> Exercise directions: Your answer should be only the lines below from the one with "component. *)" to the one with "unfold step. rewrite He.", repeated exactly, ends included.
BEGIN
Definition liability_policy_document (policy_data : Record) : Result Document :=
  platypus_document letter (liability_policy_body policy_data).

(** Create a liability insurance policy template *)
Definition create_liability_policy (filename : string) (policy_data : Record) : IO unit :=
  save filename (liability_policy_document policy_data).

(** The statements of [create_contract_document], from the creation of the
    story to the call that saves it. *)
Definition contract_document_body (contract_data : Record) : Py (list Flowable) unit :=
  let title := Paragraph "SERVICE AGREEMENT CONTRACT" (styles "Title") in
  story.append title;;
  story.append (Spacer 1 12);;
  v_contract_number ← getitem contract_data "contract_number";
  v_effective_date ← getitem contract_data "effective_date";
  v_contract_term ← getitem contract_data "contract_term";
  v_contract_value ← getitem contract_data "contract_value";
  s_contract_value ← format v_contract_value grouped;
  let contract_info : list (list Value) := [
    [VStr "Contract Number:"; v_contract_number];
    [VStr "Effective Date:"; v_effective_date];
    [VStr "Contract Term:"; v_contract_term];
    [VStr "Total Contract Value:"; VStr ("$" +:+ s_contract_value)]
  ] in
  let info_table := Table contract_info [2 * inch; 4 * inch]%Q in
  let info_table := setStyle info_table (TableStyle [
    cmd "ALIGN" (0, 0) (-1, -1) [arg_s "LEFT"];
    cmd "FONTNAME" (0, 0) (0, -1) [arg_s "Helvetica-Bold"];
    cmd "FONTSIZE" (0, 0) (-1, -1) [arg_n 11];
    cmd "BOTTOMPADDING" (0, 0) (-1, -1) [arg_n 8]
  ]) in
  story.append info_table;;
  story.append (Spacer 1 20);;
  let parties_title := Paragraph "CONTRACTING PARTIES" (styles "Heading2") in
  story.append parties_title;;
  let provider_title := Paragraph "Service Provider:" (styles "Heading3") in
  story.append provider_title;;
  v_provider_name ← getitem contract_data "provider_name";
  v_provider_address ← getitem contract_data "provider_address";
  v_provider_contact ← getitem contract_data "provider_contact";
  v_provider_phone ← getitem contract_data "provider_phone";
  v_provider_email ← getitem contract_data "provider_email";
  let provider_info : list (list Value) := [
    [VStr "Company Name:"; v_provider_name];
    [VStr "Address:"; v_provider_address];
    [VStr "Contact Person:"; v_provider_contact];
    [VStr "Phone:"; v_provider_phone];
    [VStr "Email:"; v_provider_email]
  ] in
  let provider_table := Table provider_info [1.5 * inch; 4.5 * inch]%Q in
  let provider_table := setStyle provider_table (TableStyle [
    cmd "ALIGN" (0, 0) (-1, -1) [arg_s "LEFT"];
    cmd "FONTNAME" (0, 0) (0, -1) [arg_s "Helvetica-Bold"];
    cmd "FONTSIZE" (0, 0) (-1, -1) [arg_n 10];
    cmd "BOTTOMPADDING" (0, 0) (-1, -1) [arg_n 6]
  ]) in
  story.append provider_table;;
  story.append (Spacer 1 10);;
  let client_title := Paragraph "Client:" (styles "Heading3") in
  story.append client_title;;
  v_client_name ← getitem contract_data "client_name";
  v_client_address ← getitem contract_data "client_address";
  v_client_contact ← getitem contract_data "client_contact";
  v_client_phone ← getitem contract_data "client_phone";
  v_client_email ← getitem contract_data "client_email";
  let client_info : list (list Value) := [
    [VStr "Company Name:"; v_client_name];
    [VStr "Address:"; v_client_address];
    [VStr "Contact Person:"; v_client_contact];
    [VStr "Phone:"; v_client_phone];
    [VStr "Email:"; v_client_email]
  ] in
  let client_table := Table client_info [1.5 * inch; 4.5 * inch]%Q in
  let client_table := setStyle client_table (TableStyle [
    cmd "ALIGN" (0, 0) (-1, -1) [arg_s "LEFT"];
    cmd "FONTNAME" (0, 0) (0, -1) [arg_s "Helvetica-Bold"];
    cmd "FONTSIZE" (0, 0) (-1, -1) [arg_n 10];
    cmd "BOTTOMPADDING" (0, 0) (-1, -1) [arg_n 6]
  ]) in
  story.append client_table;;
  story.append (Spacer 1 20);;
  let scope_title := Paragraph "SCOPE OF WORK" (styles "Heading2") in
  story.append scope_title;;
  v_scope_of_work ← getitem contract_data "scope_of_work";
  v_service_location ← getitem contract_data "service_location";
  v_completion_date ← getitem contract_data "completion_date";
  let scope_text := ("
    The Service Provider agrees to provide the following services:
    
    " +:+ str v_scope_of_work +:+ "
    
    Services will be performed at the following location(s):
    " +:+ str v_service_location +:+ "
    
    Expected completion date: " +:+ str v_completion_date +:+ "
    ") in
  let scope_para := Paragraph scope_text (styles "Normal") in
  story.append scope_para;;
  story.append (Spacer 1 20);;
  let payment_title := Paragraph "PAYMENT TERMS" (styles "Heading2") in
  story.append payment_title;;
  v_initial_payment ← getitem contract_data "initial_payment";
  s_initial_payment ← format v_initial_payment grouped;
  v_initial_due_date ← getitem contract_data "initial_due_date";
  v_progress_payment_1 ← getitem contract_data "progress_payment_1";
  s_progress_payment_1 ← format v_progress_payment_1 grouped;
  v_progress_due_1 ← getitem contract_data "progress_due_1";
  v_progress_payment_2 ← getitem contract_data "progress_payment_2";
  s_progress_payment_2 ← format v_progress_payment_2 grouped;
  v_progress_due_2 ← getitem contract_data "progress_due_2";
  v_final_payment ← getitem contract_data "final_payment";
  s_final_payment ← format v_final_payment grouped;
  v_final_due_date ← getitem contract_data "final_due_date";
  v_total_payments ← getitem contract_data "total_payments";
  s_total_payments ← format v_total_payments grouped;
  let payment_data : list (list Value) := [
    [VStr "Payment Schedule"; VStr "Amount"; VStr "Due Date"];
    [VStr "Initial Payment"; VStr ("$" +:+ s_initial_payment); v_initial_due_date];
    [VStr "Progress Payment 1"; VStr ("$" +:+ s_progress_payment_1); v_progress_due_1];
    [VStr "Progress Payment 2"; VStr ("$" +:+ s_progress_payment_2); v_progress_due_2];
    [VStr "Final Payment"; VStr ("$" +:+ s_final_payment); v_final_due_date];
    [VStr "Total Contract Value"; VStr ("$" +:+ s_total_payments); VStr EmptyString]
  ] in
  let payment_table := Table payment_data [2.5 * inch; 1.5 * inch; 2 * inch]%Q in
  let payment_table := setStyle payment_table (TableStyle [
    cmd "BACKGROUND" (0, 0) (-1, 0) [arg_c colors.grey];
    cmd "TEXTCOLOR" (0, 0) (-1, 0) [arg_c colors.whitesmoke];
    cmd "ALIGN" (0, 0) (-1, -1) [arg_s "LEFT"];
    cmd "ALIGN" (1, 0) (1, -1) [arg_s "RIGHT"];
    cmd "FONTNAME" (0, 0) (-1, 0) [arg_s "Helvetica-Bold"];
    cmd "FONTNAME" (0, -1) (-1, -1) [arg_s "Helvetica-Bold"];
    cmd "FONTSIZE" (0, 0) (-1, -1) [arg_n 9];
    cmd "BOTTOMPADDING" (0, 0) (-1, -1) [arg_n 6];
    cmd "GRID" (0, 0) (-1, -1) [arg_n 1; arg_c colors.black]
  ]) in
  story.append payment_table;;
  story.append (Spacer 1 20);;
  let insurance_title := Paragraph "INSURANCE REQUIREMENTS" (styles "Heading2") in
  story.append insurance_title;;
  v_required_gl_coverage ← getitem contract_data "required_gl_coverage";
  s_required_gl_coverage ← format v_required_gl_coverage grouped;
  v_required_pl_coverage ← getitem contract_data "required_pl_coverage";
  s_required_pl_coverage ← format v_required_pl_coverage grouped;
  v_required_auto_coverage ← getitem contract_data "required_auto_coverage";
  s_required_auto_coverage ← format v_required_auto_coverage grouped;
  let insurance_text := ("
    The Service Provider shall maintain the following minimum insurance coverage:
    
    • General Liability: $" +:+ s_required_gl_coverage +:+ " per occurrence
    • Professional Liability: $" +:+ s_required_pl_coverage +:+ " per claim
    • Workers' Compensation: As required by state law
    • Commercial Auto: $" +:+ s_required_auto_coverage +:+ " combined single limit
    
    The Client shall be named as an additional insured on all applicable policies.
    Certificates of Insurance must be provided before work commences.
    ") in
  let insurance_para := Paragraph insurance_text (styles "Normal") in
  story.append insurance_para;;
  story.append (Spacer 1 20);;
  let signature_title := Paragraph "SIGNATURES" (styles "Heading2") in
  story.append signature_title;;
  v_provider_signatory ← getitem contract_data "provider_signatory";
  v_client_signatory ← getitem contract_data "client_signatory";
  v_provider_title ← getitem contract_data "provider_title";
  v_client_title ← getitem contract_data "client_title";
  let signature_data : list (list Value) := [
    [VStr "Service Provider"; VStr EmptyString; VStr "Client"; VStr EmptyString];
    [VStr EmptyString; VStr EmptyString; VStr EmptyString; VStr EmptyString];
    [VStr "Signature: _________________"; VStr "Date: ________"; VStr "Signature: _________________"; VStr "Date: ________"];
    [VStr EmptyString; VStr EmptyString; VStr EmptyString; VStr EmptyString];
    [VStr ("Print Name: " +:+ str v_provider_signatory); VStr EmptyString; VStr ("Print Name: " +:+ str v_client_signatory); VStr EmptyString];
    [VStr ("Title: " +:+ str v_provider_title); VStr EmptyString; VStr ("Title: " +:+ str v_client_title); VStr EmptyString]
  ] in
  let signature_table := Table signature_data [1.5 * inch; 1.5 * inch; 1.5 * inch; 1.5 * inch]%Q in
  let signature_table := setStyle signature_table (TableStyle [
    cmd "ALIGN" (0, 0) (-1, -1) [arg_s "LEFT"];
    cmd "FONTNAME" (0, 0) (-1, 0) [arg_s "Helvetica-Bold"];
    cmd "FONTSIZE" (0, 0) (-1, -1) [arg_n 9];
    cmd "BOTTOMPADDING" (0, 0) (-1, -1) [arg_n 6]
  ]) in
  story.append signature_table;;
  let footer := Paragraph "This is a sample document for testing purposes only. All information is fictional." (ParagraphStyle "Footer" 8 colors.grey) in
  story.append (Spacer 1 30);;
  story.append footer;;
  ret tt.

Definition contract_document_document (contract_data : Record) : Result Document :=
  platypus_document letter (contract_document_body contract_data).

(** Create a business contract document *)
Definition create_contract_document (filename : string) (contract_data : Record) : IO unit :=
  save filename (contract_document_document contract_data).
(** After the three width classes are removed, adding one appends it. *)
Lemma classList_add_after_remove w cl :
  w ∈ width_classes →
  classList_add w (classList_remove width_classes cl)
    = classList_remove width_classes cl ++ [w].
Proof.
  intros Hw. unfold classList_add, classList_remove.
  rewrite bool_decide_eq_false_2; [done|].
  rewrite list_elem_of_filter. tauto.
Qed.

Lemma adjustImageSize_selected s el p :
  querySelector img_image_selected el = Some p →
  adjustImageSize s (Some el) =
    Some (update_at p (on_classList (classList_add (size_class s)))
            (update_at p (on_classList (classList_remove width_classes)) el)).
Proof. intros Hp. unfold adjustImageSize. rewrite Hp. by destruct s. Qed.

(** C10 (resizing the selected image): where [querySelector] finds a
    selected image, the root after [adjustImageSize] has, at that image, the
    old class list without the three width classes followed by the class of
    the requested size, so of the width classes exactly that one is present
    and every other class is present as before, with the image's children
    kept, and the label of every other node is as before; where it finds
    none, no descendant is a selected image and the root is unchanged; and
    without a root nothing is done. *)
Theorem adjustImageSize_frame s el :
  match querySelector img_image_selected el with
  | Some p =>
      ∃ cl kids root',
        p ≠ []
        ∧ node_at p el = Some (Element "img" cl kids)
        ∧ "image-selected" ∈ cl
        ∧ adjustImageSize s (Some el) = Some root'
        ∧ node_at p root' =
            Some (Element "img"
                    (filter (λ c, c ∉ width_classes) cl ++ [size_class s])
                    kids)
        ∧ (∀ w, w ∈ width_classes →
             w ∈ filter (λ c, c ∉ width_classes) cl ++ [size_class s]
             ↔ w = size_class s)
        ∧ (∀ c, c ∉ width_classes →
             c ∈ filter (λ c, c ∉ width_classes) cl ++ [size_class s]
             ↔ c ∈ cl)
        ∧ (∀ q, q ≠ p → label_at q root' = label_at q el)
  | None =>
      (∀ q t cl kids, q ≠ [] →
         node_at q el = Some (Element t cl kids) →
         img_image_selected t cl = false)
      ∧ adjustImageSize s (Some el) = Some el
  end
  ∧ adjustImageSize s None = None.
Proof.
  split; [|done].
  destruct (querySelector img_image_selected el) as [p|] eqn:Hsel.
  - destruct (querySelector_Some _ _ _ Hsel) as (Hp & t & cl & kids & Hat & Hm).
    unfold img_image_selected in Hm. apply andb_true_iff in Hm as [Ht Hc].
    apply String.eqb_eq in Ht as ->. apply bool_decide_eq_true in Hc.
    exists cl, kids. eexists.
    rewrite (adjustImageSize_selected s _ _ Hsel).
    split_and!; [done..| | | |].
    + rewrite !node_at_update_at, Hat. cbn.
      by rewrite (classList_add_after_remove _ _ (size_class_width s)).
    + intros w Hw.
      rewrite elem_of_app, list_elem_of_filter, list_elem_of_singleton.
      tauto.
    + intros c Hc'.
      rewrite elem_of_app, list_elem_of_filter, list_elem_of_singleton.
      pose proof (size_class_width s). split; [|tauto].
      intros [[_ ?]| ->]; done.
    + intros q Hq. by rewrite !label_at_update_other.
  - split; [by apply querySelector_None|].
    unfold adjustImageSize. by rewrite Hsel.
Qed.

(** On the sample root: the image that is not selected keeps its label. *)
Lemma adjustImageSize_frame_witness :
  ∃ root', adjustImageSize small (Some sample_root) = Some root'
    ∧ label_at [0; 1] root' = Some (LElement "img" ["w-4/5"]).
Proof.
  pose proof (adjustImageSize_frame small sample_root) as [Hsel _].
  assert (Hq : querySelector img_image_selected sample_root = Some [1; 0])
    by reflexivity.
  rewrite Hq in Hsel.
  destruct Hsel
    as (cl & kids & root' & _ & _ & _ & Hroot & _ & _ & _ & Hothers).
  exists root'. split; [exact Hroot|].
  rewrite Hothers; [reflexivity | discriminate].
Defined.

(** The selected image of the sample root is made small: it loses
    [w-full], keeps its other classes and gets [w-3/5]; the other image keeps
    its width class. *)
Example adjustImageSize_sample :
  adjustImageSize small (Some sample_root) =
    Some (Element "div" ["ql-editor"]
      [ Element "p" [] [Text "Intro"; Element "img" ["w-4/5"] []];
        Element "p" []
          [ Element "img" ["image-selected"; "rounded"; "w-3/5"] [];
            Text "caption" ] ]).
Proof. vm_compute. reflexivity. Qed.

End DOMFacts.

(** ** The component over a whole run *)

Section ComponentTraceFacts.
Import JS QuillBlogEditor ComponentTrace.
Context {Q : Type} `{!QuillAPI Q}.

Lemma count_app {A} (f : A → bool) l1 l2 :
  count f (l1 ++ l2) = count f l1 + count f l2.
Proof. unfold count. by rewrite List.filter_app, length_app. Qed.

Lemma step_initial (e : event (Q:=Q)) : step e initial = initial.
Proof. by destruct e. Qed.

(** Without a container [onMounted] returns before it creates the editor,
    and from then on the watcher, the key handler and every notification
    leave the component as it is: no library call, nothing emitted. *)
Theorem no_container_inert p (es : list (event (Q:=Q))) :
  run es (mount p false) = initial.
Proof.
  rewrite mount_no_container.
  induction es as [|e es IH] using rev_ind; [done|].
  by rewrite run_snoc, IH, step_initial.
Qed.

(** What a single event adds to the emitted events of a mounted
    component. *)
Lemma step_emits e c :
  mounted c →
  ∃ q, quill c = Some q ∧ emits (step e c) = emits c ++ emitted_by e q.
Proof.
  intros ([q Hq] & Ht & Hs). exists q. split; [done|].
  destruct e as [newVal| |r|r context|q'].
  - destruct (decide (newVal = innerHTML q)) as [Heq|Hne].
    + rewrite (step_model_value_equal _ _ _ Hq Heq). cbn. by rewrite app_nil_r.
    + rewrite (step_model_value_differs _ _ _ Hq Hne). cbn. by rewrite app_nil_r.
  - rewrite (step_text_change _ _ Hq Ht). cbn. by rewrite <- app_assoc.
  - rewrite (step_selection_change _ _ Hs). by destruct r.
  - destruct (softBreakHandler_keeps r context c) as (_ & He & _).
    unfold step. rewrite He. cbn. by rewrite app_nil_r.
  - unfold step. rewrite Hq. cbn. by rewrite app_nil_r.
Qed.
END
> Answer section:
    component. *)
Lemma step_emits e c :
  mounted c →
  ∃ q, quill c = Some q ∧ emits (step e c) = emits c ++ emitted_by e q.
Proof.
  intros ([q Hq] & Ht & Hs). exists q. split; [done|].
  destruct e as [newVal| |r|r context|q'].
  - destruct (decide (newVal = innerHTML q)) as [Heq|Hne].
    + rewrite (step_model_value_equal _ _ _ Hq Heq). cbn. by rewrite app_nil_r.
    + rewrite (step_model_value_differs _ _ _ Hq Hne). cbn. by rewrite app_nil_r.
  - rewrite (step_text_change _ _ Hq Ht). cbn. by rewrite <- app_assoc.
  - rewrite (step_selection_change _ _ Hs). by destruct r.
  - destruct (softBreakHandler_keeps r context c) as (_ & He & _).
    unfold step. rewrite He. cbn. by rewrite app_nil_r.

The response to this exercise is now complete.